** Opening RECORDS PROVIDED block **
(** What one method call does to the registry: nothing, or it replaces
    the record of a declared action by one with the same handler, or with
    a handler where there was none. *)
Lemma step_effect this later :
  step this later ->
  later = this \/
  exists k act act',
    this !! k = Some act /\ later = <[k := act']> this /\
    (func act' = func act \/ func act = VNull).
Proof.
  intros Hstep.
  destruct Hstep as [now key handler | now key args | now key data
                    | now key callback | now key callback].
  - unfold register.
    destruct key as [| | | |k| |]; try (now left).
    destruct handler; try (now left).
    destruct (now !! k) as [act|] eqn:Hk; [|now left].
    destruct (func act) eqn:Hf; try (now left). simpl.
    right. exists k, act. eexists. split; [exact Hk|]. split; [reflexivity|].
    now right.
  - left. unfold call, publish.
    destruct (now !! key) as [act|]; [|reflexivity]. now destruct (func act).
  - left. unfold publish. now destruct (now !! key).
  - unfold on.
    destruct key as [| | | |k| |]; try (now left).
    destruct callback; try (now left).
    destruct (now !! k) as [act|] eqn:Hk; [|now left].
    destruct (includes f (subscribers act)); [now left|]. simpl.
    right. exists k, act. eexists. split; [exact Hk|]. split; [reflexivity|].
    now left.
  - unfold unsubscribe.
    destruct (now !! key) as [act|] eqn:Hk; [|now left].
    destruct callback; try (now left). simpl.
    right. exists key, act. eexists. split; [exact Hk|]. split; [reflexivity|].
    now left.
Qed.

Lemma step_declared this later k :
  step this later -> (is_Some (later !! k) <-> is_Some (this !! k)).
Proof.
  intros [->|(k0 & act & act' & Hk0 & -> & _)]%step_effect; [reflexivity|].
  destruct (decide (k0 = k)) as [->|Hne].
  - rewrite lookup_insert_eq, Hk0. split; eauto.
  - now rewrite lookup_insert_ne.
Qed.

(** The names of a registry are those of the object given to the
    constructor, whatever is called on it afterwards: no method declares
    an action or removes one. *)
Theorem declared_names_are_fixed actions later k :
  evolves (constructor actions) later ->
  (is_Some (later !! k) <-> k ∈ map fst actions).
Proof.
  intros Hev.
  assert (is_Some (later !! k) <-> is_Some (constructor actions !! k)) as ->.
  { induction Hev as [|this mid later Hstep _ IH]; [reflexivity|].
    rewrite IH. now apply step_declared. }
  rewrite constructor_lookup.
  destruct (decide (k ∈ map fst actions)) as [Hin|Hout]; split; eauto.
  - intros [? [=]].
  - contradiction.
Qed.

Lemma declared_names_are_fixed_witness :
  is_Some (handled !! "a") /\ ~ is_Some (handled !! "b").
Proof.
  assert (evolves (constructor [("a", VNull)]) handled) as Hev.
  { unfold handled, one_action.
    eapply rtc_r; [eapply rtc_r; [eapply rtc_once|]|]; constructor. }
  split.
  - apply (declared_names_are_fixed [("a", VNull)] handled "a" Hev).
    apply list_elem_of_here.
  - intros Hb.
    apply (declared_names_are_fixed [("a", VNull)] handled "b" Hev) in Hb.
    simpl in Hb. apply elem_of_cons in Hb as [[=]|[]%elem_of_nil].
Defined.

(** A handler is for ever: once an action has the handler [h], after any
    calls of any methods the action has the handler [h], and [call] calls
    it. *)
Theorem handler_is_permanent this later k act h :
  this !! k = Some act ->
  func act = VFun h ->
  evolves this later ->
  (exists act', later !! k = Some act' /\ func act' = VFun h) /\
  (forall args, trace (call later k args) = [Handle h k args]).
Proof.
  intros Hk Hh Hev.
  assert (exists act', later !! k = Some act' /\ func act' = VFun h)
    as (act' & Hk' & Hh').
  { revert act Hk Hh.
    induction Hev as [|this mid later Hstep _ IH]; intros act Hk Hh; [eauto|].
    apply step_effect in Hstep as [->|(k0 & act0 & act1 & Hk0 & -> & Hfunc)];
      [eauto|].
    destruct (decide (k0 = k)) as [->|Hne].
    - apply (IH act1); [apply lookup_insert_eq|].
      rewrite Hk in Hk0. injection Hk0 as <-.
      destruct Hfunc as [->|Hnull]; congruence.
    - apply (IH act); [now rewrite lookup_insert_ne | exact Hh]. }
  split; [eauto|].
  intros args. unfold call. now rewrite Hk', Hh'.
Qed.

Lemma handler_is_permanent_witness :
  trace (call (after (register (after (unsubscribe handled "a" (VFun 1)))
                               (VStr "a") (VFun 5)))
              "a" (VNum 0)) = [Handle 9 "a" (VNum 0)].
Proof.
  refine (proj2 (handler_is_permanent handled _ "a"
                   {| subscribers := [1; 2]; func := VFun 9 |} 9
                   eq_refl eq_refl _) (VNum 0)).
  eapply rtc_r; [eapply rtc_once|]; constructor.
Defined.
** Closing RECORDS PROVIDED block **
Write the entries above out again, verbatim.

OUTPUT FOR THIS TASK
(** What one method call does to the registry: nothing, or it replaces
    the record of a declared action by one with the same handler, or with
    a handler where there was none. *)
Lemma step_effect this later :
  step this later ->
  later = this \/
  exists k act act',
    this !! k = Some act /\ later = <[k := act']> this /\
    (func act' = func act \/ func act = VNull).
Proof.
  intros Hstep.
  destruct Hstep as [now key handler | now key args | now key data
                    | now key callback | now key callback].
  - unfold register.
    destruct key as [| | | |k| |]; try (now left).
    destruct handler; try (now left).
    destruct (now !! k) as [act|] eqn:Hk; [|now left].
    destruct (func act) eqn:Hf; try (now left). simpl.
    right. exists k, act. eexists. split; [exact Hk|]. split; [reflexivity|].
    now right.
  - left. unfold call, publish.
    destruct (now !! key) as [act|]; [|reflexivity]. now destruct (func act).
  - left. unfold publish. now destruct (now !! key).
  - unfold on.
    destruct key as [| | | |k| |]; try (now left).
    destruct callback; try (now left).
    destruct (now !! k) as [act|] eqn:Hk; [|now left].
    destruct (includes f (subscribers act)); [now left|]. simpl.
    right. exists k, act. eexists. split; [exact Hk|]. split; [reflexivity|].
    now left.
  - unfold unsubscribe.
    destruct (now !! key) as [act|] eqn:Hk; [|now left].
    destruct callback; try (now left). simpl.
    right. exists key, act. eexists. split; [exact Hk|]. split; [reflexivity|].
    now left.
Qed.

Lemma step_declared this later k :
  step this later -> (is_Some (later !! k) <-> is_Some (this !! k)).
Proof.
  intros [->|(k0 & act & act' & Hk0 & -> & _)]%step_effect; [reflexivity|].
  destruct (decide (k0 = k)) as [->|Hne].
  - rewrite lookup_insert_eq, Hk0. split; eauto.
  - now rewrite lookup_insert_ne.
Qed.

(** The names of a registry are those of the object given to the
    constructor, whatever is called on it afterwards: no method declares
    an action or removes one. *)
Theorem declared_names_are_fixed actions later k :
  evolves (constructor actions) later ->
  (is_Some (later !! k) <-> k ∈ map fst actions).
Proof.
  intros Hev.
  assert (is_Some (later !! k) <-> is_Some (constructor actions !! k)) as ->.
  { induction Hev as [|this mid later Hstep _ IH]; [reflexivity|].
    rewrite IH. now apply step_declared. }
  rewrite constructor_lookup.
  destruct (decide (k ∈ map fst actions)) as [Hin|Hout]; split; eauto.
  - intros [? [=]].
  - contradiction.
Qed.

Lemma declared_names_are_fixed_witness :
  is_Some (handled !! "a") /\ ~ is_Some (handled !! "b").
Proof.
  assert (evolves (constructor [("a", VNull)]) handled) as Hev.
  { unfold handled, one_action.
    eapply rtc_r; [eapply rtc_r; [eapply rtc_once|]|]; constructor. }
  split.
  - apply (declared_names_are_fixed [("a", VNull)] handled "a" Hev).
    apply list_elem_of_here.
  - intros Hb.
    apply (declared_names_are_fixed [("a", VNull)] handled "b" Hev) in Hb.
    simpl in Hb. apply elem_of_cons in Hb as [[=]|[]%elem_of_nil].
Defined.

(** A handler is for ever: once an action has the handler [h], after any
    calls of any methods the action has the handler [h], and [call] calls
    it. *)
Theorem handler_is_permanent this later k act h :
  this !! k = Some act ->
  func act = VFun h ->
  evolves this later ->
  (exists act', later !! k = Some act' /\ func act' = VFun h) /\
  (forall args, trace (call later k args) = [Handle h k args]).
Proof.
  intros Hk Hh Hev.
  assert (exists act', later !! k = Some act' /\ func act' = VFun h)
    as (act' & Hk' & Hh').
  { revert act Hk Hh.
    induction Hev as [|this mid later Hstep _ IH]; intros act Hk Hh; [eauto|].
    apply step_effect in Hstep as [->|(k0 & act0 & act1 & Hk0 & -> & Hfunc)];
      [eauto|].
    destruct (decide (k0 = k)) as [->|Hne].
    - apply (IH act1); [apply lookup_insert_eq|].
      rewrite Hk in Hk0. injection Hk0 as <-.
      destruct Hfunc as [->|Hnull]; congruence.
    - apply (IH act); [now rewrite lookup_insert_ne | exact Hh]. }
  split; [eauto|].
  intros args. unfold call. now rewrite Hk', Hh'.
Qed.

Lemma handler_is_permanent_witness :
  trace (call (after (register (after (unsubscribe handled "a" (VFun 1)))
                               (VStr "a") (VFun 5)))
              "a" (VNum 0)) = [Handle 9 "a" (VNum 0)].
Proof.
  refine (proj2 (handler_is_permanent handled _ "a"
                   {| subscribers := [1; 2]; func := VFun 9 |} 9
                   eq_refl eq_refl _) (VNum 0)).
  eapply rtc_r; [eapply rtc_once|]; constructor.
Defined.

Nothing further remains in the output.